By Gatonye Gathura
The proposed law has managed to protect the right to abortion without mentioning the word even once in the text of the hefty document.
Words which in recent years have been known to elicit negative public reactions such as sex education, adolescent sex, condoms or contraceptives for children have been expunged from the document.
For example while earlier version of the bill talked of adolescents rights to reproductive health products and services the proposed law introduces same but in a subtle language.
“Every man or woman of reproductive age has the right to be informed about and to have access to reproductive health services,” says the Bill.
Though the Bill does not quantify what will be considered to be the reproductive age the World Health Organization puts it at between 15 and 44.
In February, there was an effort, which has since fizzled out, to have the National Assembly lower the age of sexual consent for girls from 18 to 16.
The Catholic Church, a strong opponent of abortion has been shadowing the Bill making process for any evidence the law would be promoting ‘abortion on demand.’

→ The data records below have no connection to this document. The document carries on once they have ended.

Lemma collected_sorted fs items boots :
  collect_boots_from_segments fs items = Some boots → StronglySorted (λ a b, bi_boot_seq a < bi_boot_seq b) boots.
Proof.
  intros (boots' & Hl & [= <-])%bind_Some. destruct (boots_loop_ok _ _ _ _ Hl (NoDup_nil_2)) as (H1 & _).
  destruct (exchange_loop_ok bi_boot_seq (length boots') boots' ltac:(lia)) as [Hp Hs]. unfold sort_boots.
  apply strongly_sorted_strict; [by rewrite Hp|done].
Qed.
Lemma boots_for_path_sorted fs path boots :
  collect_boots_for_path fs path = Some boots → StronglySorted (λ a b, bi_boot_seq a < bi_boot_seq b) boots.
Proof.
  unfold collect_boots_for_path. destruct (rd_stat fs path) as [[]|]; [| | |done]; intros (items & _ & H)%bind_Some; by eapply collected_sorted.
Qed.

(** -b -K.  A boot filter that reads as [-k] selects the boot with exactly
    [k] later boots, by number, among those of the path; it is refused exactly
    when there are not more than [k] boots. *)
Theorem boot_offset_selects fs o text k boots :
  ar_boot_filter (po_args o) = Some text → parse_i32 text = Some (- k) → 0 <= k →
  collect_boots_for_path fs (po_path o) = Some boots →
  match resolve_boot_filter fs o with
  | None => zlen boots <= k
  | Some o' => ∃ b, b ∈ boots ∧ o' = with_boot None (Some (bi_boot_seq b)) o ∧
                 zlen (List.filter (λ b', bi_boot_seq b <? bi_boot_seq b') boots) = k
  end.
Proof.
  intros Ht Hp Hk Hc. pose proof (boots_for_path_sorted _ _ _ Hc) as Hs. unfold resolve_boot_filter. rewrite Ht, Hp.
  rewrite (proj2 (Z.leb_le (- k) 0)) by lia. rewrite Hc. cbn [mbind option_bind]. rewrite Z.opp_involutive.
  destruct (_ || _) eqn:Hb.
  { rewrite orb_true_iff, andb_true_iff, Z.eqb_eq, Z.ltb_lt, Z.leb_le in Hb. lia. }
  rewrite orb_false_iff, andb_false_iff, Z.eqb_neq, Z.ltb_ge, Z.leb_gt in Hb. pose proof (zlen_nonneg boots).
  assert (Hlt : k < zlen boots) by lia. clear Hb. set (i := Z.to_nat (zlen boots - 1 + - k)).
  destruct (lookup_lt_is_Some_2 boots i) as [b Hi]; [unfold i, zlen in *; lia|]. rewrite Hi. cbn [mbind option_bind].
  exists b. split; [by eapply list_elem_of_lookup_2|]. split; [done|].
  rewrite (greater_behind bi_boot_seq boots i b Hs Hi). unfold zlen in *. rewrite length_drop. unfold i. lia.
Qed.
End boots.

(** ** Disk usage *)
Lemma children_usage_ext (u v : bytes → option Z) path : ∀ names total,
  (∀ name child, child_path path name = Some child → u child = v child) →
  children_usage u path names total = children_usage v path names total.
Proof.
  induction names as [|name names IH]; intros total H; cbn [children_usage]; [done|]. destruct (_ || _); [by apply IH|].
  destruct (child_path path name) as [child|] eqn:Hc; cbn [mbind option_bind]; [|done].
  rewrite (H name child Hc). destruct (v child); cbn [mbind option_bind]; [by apply IH|done].
Qed.
Lemma child_path_length a b p : child_path a b = Some p → zlen p < PATH_SIZE ∧ zlen a + 1 <= zlen p.
Proof.
  unfold child_path. cbn zeta. assert (Hl : zlen (a ++ [47] ++ b) = zlen a + 1 + zlen b).
  { rewrite !zlen_app. change (zlen [47]) with 1. lia. }
  destruct (Z.leb_spec PATH_SIZE (zlen (a ++ [47] ++ b))); [done|]. intros Hp. assert (p = a ++ [47] ++ b) as -> by congruence.
  pose proof (zlen_nonneg b). lia.
Qed.

(** Measuring the disk usage ends.  A path below 512 bytes grows at every
    level, so 512 levels are enough, whatever the directories hold: more depth
    never changes the result. *)
Theorem disk_usage_depth lstat fs path n :
  (512 <= n)%nat → disk_usage_path lstat fs n path = disk_usage_path lstat fs 512 path.
Proof.
  assert (Hdeep : ∀ n m path, PATH_SIZE - zlen path <= Z.of_nat n → PATH_SIZE - zlen path <= Z.of_nat m →
    (0 < n)%nat → (0 < m)%nat → disk_usage_path lstat fs n path = disk_usage_path lstat fs m path).
  { induction n0 as [|n0 IH]; intros [|m] p Hn Hm Hn0 Hm0; [lia..|]. cbn [disk_usage_path].
    destruct (lstat p) as [[]|]; try done. destruct (rd_dir fs p) as [names|]; [|done]. apply children_usage_ext.
    intros name child Hc%child_path_length. apply IH; unfold PATH_SIZE in *; lia. }
  intros Hn. pose proof (zlen_nonneg path). apply Hdeep; unfold PATH_SIZE; lia.
Qed.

One of this was the definition of what is health. The Church has been demanding this largely be strictly restricted to health as the absence of disease or injury with the other side lobbying for a wider definition. The latter seems to have won.
Heath, the bill says refers to the state of complete physical, mental and social well-being and not just the absence of disease or injury.
Another loss for anti-abortionists is the broad definition of the kind of health professional to be authorized to carry out an abortion.
The church has demanded this be restricted to higher cadre of health professionals but the Bill says nurses, clinical officers and midwives are legally competent to provide abortion services.
Also importantly the Bill moves to cure the problem of patients being denied emergency services because they cannot afford to pay.
The proposed law reiterates that no person should be denied emergency services at any health facility in the country. Any medical institution failing to provide such services, the Bill says will be in breach of the law and could face a fine of about Sh 3 million.
However the Bill moves further to propose the establishment of an emergency medical treatment fund which would help offset bills accruing from such services.